§ INPUT DATA

[Start of Attachment]

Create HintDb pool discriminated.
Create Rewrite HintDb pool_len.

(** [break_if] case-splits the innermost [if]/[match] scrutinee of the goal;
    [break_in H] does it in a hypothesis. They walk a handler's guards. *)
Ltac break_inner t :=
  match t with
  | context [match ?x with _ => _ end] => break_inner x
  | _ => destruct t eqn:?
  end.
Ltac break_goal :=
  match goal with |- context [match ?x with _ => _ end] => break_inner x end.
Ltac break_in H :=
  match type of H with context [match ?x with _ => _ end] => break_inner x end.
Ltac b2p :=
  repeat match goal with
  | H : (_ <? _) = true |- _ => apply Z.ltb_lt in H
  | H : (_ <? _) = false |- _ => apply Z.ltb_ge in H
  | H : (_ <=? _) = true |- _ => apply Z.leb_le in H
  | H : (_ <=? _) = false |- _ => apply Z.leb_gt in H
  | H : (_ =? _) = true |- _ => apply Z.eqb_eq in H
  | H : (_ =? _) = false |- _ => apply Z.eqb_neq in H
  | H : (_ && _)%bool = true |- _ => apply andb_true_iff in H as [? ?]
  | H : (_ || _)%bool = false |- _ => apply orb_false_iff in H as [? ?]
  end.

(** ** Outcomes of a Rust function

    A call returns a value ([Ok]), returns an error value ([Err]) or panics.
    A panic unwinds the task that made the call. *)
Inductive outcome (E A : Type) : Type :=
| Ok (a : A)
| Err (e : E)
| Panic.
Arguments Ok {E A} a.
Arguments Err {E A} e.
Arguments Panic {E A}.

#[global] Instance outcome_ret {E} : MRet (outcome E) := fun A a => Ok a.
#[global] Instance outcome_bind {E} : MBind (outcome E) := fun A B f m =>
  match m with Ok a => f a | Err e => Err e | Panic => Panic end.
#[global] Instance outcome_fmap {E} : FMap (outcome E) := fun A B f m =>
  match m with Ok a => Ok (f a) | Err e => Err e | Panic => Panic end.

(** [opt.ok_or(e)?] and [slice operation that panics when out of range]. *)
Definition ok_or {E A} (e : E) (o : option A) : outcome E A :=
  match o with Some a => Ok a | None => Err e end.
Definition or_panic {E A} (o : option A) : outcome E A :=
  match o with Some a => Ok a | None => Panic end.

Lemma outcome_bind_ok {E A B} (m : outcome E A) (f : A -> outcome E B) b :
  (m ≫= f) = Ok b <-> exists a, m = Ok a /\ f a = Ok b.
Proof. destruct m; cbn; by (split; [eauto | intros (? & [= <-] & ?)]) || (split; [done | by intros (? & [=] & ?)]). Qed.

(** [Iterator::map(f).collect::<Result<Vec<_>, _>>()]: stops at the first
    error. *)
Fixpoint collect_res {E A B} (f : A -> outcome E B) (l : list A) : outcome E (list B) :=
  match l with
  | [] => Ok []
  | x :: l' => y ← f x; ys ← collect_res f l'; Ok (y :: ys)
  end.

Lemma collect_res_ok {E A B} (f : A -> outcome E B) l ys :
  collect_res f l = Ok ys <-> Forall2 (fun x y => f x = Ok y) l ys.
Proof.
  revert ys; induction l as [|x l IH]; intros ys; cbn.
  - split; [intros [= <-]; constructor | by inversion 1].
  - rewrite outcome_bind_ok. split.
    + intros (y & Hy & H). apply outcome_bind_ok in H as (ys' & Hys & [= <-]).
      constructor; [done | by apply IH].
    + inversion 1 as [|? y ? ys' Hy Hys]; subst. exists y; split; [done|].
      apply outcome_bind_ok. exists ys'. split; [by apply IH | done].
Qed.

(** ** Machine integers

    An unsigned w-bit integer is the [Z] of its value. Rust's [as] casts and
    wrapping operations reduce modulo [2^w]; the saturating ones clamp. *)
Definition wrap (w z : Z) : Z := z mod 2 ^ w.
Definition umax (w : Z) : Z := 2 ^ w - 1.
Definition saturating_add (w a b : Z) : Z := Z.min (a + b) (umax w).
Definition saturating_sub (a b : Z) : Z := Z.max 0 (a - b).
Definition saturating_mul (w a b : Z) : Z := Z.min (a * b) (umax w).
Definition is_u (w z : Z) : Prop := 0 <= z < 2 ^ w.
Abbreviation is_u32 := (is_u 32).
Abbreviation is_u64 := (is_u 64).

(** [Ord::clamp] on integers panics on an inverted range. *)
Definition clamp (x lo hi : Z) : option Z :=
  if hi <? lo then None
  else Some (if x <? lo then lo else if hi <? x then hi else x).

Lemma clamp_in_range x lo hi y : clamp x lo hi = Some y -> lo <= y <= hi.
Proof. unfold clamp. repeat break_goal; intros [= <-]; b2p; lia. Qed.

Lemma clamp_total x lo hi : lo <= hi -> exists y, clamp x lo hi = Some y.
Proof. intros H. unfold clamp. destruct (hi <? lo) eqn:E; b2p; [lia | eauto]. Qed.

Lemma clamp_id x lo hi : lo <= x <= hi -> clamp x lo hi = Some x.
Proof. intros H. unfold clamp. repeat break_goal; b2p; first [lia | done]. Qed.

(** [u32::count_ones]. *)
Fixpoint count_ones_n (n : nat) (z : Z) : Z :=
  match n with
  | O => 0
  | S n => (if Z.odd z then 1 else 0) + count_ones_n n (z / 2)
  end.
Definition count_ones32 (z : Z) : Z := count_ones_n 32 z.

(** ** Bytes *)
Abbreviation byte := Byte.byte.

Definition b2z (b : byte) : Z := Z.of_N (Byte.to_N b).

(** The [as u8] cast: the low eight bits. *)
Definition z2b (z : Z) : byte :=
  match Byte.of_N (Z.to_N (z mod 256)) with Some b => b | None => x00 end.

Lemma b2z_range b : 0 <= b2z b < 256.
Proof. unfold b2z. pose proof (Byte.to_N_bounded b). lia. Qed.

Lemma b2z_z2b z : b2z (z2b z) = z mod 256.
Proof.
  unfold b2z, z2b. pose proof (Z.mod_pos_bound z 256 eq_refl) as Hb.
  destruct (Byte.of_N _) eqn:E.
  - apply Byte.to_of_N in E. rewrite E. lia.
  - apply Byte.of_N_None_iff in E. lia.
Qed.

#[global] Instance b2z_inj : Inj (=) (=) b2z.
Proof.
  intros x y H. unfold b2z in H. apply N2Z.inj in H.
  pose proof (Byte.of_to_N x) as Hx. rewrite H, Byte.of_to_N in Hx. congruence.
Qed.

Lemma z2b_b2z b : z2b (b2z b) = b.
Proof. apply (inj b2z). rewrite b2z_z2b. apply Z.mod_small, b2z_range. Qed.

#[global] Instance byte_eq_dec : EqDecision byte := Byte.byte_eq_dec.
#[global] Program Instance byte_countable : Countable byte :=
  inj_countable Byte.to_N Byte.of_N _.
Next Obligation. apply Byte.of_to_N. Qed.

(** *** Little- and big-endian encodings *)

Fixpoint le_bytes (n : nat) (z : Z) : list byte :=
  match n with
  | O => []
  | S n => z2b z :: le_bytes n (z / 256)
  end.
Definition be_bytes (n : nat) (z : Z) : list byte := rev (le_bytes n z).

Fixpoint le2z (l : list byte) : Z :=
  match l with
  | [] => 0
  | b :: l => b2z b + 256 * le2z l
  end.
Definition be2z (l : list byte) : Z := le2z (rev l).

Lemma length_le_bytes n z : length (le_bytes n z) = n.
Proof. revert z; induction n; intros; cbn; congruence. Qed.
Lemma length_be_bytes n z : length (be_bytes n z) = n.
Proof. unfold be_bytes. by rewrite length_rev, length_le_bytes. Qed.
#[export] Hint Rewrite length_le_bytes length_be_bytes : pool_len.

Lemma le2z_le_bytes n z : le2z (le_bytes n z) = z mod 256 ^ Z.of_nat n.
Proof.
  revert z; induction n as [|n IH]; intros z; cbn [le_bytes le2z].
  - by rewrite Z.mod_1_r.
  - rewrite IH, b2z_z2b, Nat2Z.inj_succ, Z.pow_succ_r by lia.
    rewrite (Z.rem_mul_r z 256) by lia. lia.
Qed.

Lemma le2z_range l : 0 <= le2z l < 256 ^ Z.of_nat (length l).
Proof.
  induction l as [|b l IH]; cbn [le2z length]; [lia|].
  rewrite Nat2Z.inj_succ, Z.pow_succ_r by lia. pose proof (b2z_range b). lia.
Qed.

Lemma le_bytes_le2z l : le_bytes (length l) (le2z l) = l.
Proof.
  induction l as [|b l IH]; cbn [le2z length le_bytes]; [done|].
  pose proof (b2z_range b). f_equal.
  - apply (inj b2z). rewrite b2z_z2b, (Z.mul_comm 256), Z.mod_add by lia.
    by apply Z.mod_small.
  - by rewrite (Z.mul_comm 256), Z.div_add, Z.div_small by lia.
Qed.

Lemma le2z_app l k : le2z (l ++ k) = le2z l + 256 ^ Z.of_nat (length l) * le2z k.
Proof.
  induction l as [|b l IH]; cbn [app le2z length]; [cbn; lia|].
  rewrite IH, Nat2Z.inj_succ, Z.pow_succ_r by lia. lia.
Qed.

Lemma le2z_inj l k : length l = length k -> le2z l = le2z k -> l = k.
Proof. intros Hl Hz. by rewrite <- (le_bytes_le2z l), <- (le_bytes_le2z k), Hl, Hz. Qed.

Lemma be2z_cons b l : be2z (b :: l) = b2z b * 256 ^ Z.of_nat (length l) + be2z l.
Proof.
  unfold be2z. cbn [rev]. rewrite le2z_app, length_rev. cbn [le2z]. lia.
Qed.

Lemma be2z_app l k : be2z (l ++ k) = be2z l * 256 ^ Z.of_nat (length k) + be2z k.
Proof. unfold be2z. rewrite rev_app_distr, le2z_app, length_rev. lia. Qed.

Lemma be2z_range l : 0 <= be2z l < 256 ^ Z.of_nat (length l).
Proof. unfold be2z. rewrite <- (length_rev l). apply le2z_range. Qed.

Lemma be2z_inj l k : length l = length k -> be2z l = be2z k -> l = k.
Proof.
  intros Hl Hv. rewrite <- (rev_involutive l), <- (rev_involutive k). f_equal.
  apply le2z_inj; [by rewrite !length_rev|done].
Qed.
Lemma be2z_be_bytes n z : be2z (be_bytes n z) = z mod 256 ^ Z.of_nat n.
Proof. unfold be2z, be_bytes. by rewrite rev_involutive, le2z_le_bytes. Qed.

[End of Attachment]
[Start of Attachment]

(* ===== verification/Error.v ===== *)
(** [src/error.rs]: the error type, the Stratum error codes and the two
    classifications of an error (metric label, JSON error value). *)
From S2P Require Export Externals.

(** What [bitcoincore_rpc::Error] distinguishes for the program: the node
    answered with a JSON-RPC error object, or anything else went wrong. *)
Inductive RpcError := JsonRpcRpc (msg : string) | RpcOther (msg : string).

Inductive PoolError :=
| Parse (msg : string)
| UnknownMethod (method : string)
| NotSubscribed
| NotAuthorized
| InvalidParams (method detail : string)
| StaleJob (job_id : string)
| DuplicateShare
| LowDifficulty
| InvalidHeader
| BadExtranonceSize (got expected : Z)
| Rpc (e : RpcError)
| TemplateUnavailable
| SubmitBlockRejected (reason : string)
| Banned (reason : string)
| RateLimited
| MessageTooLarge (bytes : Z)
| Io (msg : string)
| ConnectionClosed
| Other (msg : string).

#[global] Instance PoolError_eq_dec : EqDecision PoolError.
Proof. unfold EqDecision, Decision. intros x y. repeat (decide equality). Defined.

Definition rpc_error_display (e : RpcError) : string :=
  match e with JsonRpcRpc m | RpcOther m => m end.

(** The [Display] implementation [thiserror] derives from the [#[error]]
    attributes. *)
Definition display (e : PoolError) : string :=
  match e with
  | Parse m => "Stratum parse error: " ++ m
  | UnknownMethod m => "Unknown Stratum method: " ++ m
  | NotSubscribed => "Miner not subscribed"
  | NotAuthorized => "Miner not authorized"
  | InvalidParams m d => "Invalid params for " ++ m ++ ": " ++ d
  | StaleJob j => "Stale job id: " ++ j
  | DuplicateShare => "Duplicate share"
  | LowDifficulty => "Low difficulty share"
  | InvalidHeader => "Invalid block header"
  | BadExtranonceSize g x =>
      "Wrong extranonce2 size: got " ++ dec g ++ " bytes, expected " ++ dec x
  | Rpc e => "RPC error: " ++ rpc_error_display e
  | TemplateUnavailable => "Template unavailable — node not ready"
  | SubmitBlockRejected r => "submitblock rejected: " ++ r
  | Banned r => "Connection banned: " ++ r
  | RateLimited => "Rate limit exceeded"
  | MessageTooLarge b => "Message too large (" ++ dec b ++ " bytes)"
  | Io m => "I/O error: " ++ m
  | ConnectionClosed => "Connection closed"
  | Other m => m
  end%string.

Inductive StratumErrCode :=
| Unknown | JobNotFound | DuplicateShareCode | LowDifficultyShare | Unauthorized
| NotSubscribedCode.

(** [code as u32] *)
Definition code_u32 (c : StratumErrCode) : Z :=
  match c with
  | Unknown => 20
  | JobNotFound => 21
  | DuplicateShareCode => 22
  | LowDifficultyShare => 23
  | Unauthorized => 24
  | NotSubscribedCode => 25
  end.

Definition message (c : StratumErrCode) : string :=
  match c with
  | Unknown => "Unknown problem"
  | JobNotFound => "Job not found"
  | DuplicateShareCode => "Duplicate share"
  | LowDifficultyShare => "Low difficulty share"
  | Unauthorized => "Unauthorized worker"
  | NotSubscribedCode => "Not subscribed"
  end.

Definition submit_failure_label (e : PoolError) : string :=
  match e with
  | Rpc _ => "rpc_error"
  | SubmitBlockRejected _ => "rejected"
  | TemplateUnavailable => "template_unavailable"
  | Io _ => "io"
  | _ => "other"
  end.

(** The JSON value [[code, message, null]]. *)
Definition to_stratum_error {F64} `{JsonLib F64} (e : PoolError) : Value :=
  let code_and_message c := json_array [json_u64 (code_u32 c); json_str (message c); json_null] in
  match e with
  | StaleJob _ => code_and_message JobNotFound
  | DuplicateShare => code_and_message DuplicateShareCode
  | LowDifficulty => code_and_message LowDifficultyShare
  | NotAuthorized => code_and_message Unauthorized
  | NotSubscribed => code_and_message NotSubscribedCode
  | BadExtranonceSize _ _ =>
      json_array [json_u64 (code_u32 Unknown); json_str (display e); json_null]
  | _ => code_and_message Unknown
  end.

[End of Attachment]

§ YOUR GOAL
In the listing above, locate the line containing "Proof. apply (inj" and the line containing "- rewrite IH, b2z_z2b, Nat2Z.inj_succ, Z.pow_succ_r", then transcribe both and every line between them verbatim.

§ TASK RESPONSE
Proof. apply (inj b2z). rewrite b2z_z2b. apply Z.mod_small, b2z_range. Qed.

#[global] Instance byte_eq_dec : EqDecision byte := Byte.byte_eq_dec.
#[global] Program Instance byte_countable : Countable byte :=
  inj_countable Byte.to_N Byte.of_N _.
Next Obligation. apply Byte.of_to_N. Qed.

(** *** Little- and big-endian encodings *)

Fixpoint le_bytes (n : nat) (z : Z) : list byte :=
  match n with
  | O => []
  | S n => z2b z :: le_bytes n (z / 256)
  end.
Definition be_bytes (n : nat) (z : Z) : list byte := rev (le_bytes n z).

Fixpoint le2z (l : list byte) : Z :=
  match l with
  | [] => 0
  | b :: l => b2z b + 256 * le2z l
  end.
Definition be2z (l : list byte) : Z := le2z (rev l).

Lemma length_le_bytes n z : length (le_bytes n z) = n.
Proof. revert z; induction n; intros; cbn; congruence. Qed.
Lemma length_be_bytes n z : length (be_bytes n z) = n.
Proof. unfold be_bytes. by rewrite length_rev, length_le_bytes. Qed.
#[export] Hint Rewrite length_le_bytes length_be_bytes : pool_len.

Lemma le2z_le_bytes n z : le2z (le_bytes n z) = z mod 256 ^ Z.of_nat n.
Proof.
  revert z; induction n as [|n IH]; intros z; cbn [le_bytes le2z].
  - by rewrite Z.mod_1_r.
  - rewrite IH, b2z_z2b, Nat2Z.inj_succ, Z.pow_succ_r by lia.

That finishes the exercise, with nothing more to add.